6. Destroy the buffers that have been allocated, now that you're done with them:

free(myHash.buffer); free(signature.buffer); free(publicKey.buffer);

/* I don't have to free the certificate buffer, because it was empty */

Tss2_Context_Finalize(context);

It's easy to see that this example cheats a little. In particular, the key doesn't require any type of authorization. Next you will learn what to do if authentication is required.

All FAPI functions assume that keys are authenticated only through policy. If a key is to be authenticated with a password, then the password is assigned to the key, and a policy is created using TPM2_PolicyAuthValue. The predefined TSS2_POLICY_AUTHVALUE does

this. However, this leaves you with the bigger question of how to satisfy the policy.

Policy commands come in two flavors. Some policy commands require interaction with the outside world:

• PolicyPassword: Asks for a password

• PolicyAuthValue: Asks for a password

• PolicySecret: Asks for a password

• PolicyNV: Asks for a password

• PolicyOR: Asks for a selection among choices

• PolicyAuthorize: Asks for a selection among authorized choices

• PolicySigned: Asks for a signature from a specific device Other policy commands don't require outside interaction:

• PolicyPCR: Checks the values of the TPM's PCRs

• PolicyLocality: Checks the locality of the command

• PolicyCounterTimer: Checks the counter internal to the TPM

• PolicyCommandCode: Checks what command was sent to the TPM

• PolicyCpHash: Checks the command and parameters sent to the TPM

• PolicyNameHash: Checks the name of the object sent to the TPM

• PolicyDuplicationSelect: Checks the target of duplication of a key

• PolicyNVWritten: Checks if an NV index has ever been written

Many policies require a mix of the two. If a policy requires one of the authorizations of the second type, it's the responsibility of the FAPI to handle it. If it's an authorization of the first type, then you're responsible for providing to the FAPI the parameters it doesn't have access to.

This is done via a callback mechanism.

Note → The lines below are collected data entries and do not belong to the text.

Lemma NewResponsePart_ok (size : nat) :
  (5 <= size)%nat ->
  NewResponsePart (Z.of_nat size)
    = Ok (responseView (x00 :: x00 :: x00 :: x00 :: x00 :: replicate (size - 5) x00)).
Proof.
  intros Hs. unfold NewResponsePart, makeBytes. change resPartMinSize with 5.
  rewrite !(proj2 (Z.ltb_ge _ _)) by lia. rewrite Nat2Z.id. cbn [mbind result_bind].
  rewrite mapResponsePart_ok by (rewrite length_replicate; lia). cbn [mbind result_bind].
  by destruct size as [|[|[|[|[|n]]]]]; [lia..|]; simpl; rewrite Nat.sub_0_r.
Qed.

Lemma response_made (size : nat) num max c :
  (5 + length c <= size)%nat -> Z.of_nat (length c) < 65536 ->
  exists m0 m1, NewResponsePart (Z.of_nat size) = Ok m0 /\
    ResponsePart_GetMaxContentsSize m0 = Z.of_nat size - 5 /\
    ResponsePart_SetContents (ResponsePart_SetPartNum m0 num) c = Ok m1 /\
    ResponsePart_Marshal (ResponsePart_SetNumParts m1 max) = responseBytes size num max c.
Proof.
  intros Hc Hlt. eexists _, _. split; [apply NewResponsePart_ok; lia|]. split.
  { unfold ResponsePart_GetMaxContentsSize. simpl. rewrite length_replicate. lia. }
  rewrite responseView_SetPartNum, responseView_SetContents by (rewrite ?length_replicate; lia).
  split; [done|]. unfold sized. cbn [app]. rewrite responseView_SetNumParts, responseView_Marshal.
  by rewrite drop_replicate.
Qed.
Lemma responsesFree_distinct A (i j : nat) :
  responsesFree l priv maxResp src A -> Z.of_nat i < maxResp -> Z.of_nat j < maxResp ->
  NewResponseFingerprint sharedKey (Z.of_nat i) = NewResponseFingerprint sharedKey (Z.of_nat j) -> i = j.
Proof.
  intros [Hnd _] Hi Hj. by apply (fmap_seqZ_inj _ maxResp).
Qed.

(** C4: A response is delivered: when the receiver of the request responds with a
    payload that is not empty and fits in the parts the request allowed, the
    sender of the request, given some of the messages of the response in any
    order and any number of times, calls its callback exactly once, with the
    payload, when it was given all of them, and not at all otherwise. *)
Theorem response_delivered (t : txState Int ID) A contents send track response :
  sendable -> fm_rep (rs_fps (tx_req t)) A -> responsesFree l priv maxResp src A ->
  response ≠ [] -> Z.of_nat (length response) <= (Z.of_nat msize - 5) * maxResp ->
  (forall j, exists round, send j = inr round) -> (forall rounds, track rounds = Ok tt) ->
  exists t' rid out rounds, Transmit t = Done t' ([rid], Some src) /\
    Respond (Z.of_nat msize) send track response (requestOf contents, []) = Done (sr_use (requestOf contents), out) rounds /\
    forall order, (forall m, m ∈ order.*1 -> m ∈ out) ->
    exists s', receiveResponses order (tx_req t') = Done s' tt /\
      ((forall m, m ∈ out -> m ∈ order.*1) -> exists rounds, rs_calls s' = [Response response rounds]) /\
      (~ (forall m, m ∈ out -> m ∈ order.*1) -> rs_calls s' = []).
Proof.
  intros Hs Hrep Hfree Hne Hlen Hsend Htrack. pose proof (sd_room _ _ _ _ _ _ _ _ _ Hs) as Hroom.
  pose proof (sd_max _ _ _ _ _ _ _ _ _ Hs) as Hmax. pose proof (grp_ByteLen_nonneg priv) as Hpk.
  destruct (TransmitRequest_ok net l priv payload maxResp timeout reads now msize src t A Hs Hrep Hfree)
    as (nonce & rest & t' & rid & _ & Hrun & _ & Hready & _).
  destruct (Respond_ok sharedKey msize send track (requestOf contents) [] response) as [rounds Hresp]; [done|done|done|lia|done..|].
  cbn [sr_maxParts requestOf app] in Hresp. set (cs := respContents msize maxResp response) in *.
  exists t', rid. eexists _, rounds. split; [exact Hrun|]. split; [exact Hresp|]. intros order Hord.
  unfold is_u in Hmax. assert (0 < length response)%nat as Hpos by (destruct response; [done|simpl; lia]).
  pose proof (length_splitLoop (Z.to_nat maxResp) (msize - 5) response) as Hcs. fold (respContents msize maxResp response) in Hcs.
  fold cs in Hcs. pose proof (splitLoop_some (Z.to_nat maxResp) (msize - 5) response Hne ltac:(nia)) as Hsome.
  fold (respContents msize maxResp response) in Hsome. fold cs in Hsome.
  assert (forall i j, (i < length cs)%nat -> (j < length cs)%nat -> NewResponseFingerprint sharedKey (Z.of_nat i)
    = NewResponseFingerprint sharedKey (Z.of_nat j) -> i = j) as Hdist
    by (intros i j Hi Hj; apply (responsesFree_distinct A); [done|lia|lia]).
  destruct (order_indices cs order Hord) as (idx & Hidx & ->). rewrite receiveResponses_all.
  destruct (receiveAll_delivers sharedKey msize src (Z.to_nat maxResp) cs Hsome Hcs ltac:(lia)
    ltac:(intros c Hc; apply splitLoop_short in Hc; lia) ltac:(lia) Hdist idx (tx_req t') ∅)
    as (s' & Hrecv & Hall & Hnone); [by apply ready_awaiting; [|lia]|done|set_solver|rewrite size_empty; lia|].
  exists s'. split; [done|]. rewrite <- (covers_messages cs idx Hdist Hidx). split; [|done].
  intros Hcov. destruct (an_calls _ _ _ (Hall Hcov)) as [rds ->]. exists rds. do 2 f_equal.
  apply concat_splitLoop. nia.
Qed.
End delivered.

(** ** The callback of the requester *)

Section once.
Context {Int ID : Type} `{Countable ID} `{SuCrypto Int ID}.

(** What can happen to a request: a message for its identity, genuine or not,
    and the end of the time to wait. *)
Inductive reqEvent := GotMessage (m : CMsg) (round : Z) | TimedOut (timeout : Z).

Definition reqExec (e : reqEvent) : act (reqState Int ID) unit :=
  match e with
  | GotMessage m round => receiveResponse m round
  | TimedOut timeout => timeoutFires timeout
  end.

Fixpoint reqRun (es : list reqEvent) : act (reqState Int ID) unit :=
  match es with
  | [] => mret tt
  | e :: es => _ ← reqExec e; reqRun es
  end.

(** The callback has been called when [callbackOnce] has run, once, and then no
    fingerprint of the identity is left. *)
Definition calledOnce (s : reqState Int ID) : Prop :=
  if rs_once s
  then length (rs_calls s) = 1%nat /\ (forall src, rs_source s = Some src -> fpMap (rs_fps s) !! src = None)
  else rs_calls s = [].

Definition keeps (m : act (reqState Int ID) unit) : Prop :=
  forall s, calledOnce s -> match m s with Done s' _ => calledOnce s' | Fail _ _ => False | Crash => True end.

Lemma keeps_callbackWrapper call : keeps (callbackWrapper call).
Proof.
  intros s Hs. unfold callbackWrapper. erewrite bind_Done by done. erewrite bind_Done by done. unfold id.
  set (s1 := match rs_timer s with Waiting => _ | _ => s end).
  assert (calledOnce s1 /\ rs_once s1 = rs_once s /\ rs_calls s1 = rs_calls s) as (Hs1 & Ho & Hc)
    by (unfold s1; by destruct (rs_timer s)).
  clearbody s1. destruct (rs_once s1) eqn:E; [done|]. destruct (rs_source s1) as [src|] eqn:Es; [|done].
  unfold modify, calledOnce. cbn [rs_once rs_calls rs_source rs_fps]. unfold calledOnce in Hs1. rewrite E in Hs1. rewrite Hs1.
  split; [done|]. intros src' Hsrc. rewrite Es in Hsrc. injection Hsrc as <-.
  unfold DeleteClientFingerprints. cbn [fpMap fm_setMap]. apply lookup_delete_eq.
Qed.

You must register these callbacks in your program so that FAPI knows what do to if it requires a password, selection, or signature. The three callbacks are defined as follows:

• TSS2_PolicyAuthCallback: Used when a password is required

• TSS2_PolicyBranchSelectionCallback: Used when the user needs to select from among more than one policy in a TPolicyOR or TPM2_PolicyAuthorize

• TSS2_PolicySignatureCallback: Used when a signature is required to satisfy the policy

The first is easiest. After a context is registered, you have to create a callback function that is used when the FAPI is asked to execute a function that requires interaction with the user asking for a password. In this case, the FAPI sends back to the program the description of the object that needs to be authorized and requests the authorization data. The FAPI takes care of salting and HMACing this authorization data. The user must do two things: create the function that asks the user for their password, and register this function so that the FAPI can call it.

Here is a simple password-handler function:

myPasswordHandler (TSS2_CONTEXT context,

void *userData,

char const *description,

TSS2_SIZED_BUFFER *auth)

{

/* Here the program asks for the password in some application specific way. It then puts the result into the auth variable. */

return;

}

Here is how you register it with the FAPI so it knows to call the function:

Tss2_SetPolicyAuthCallback(context, TSS2_PolicyAuthCallback, NULL);

Creating and registering the other callbacks is very similar.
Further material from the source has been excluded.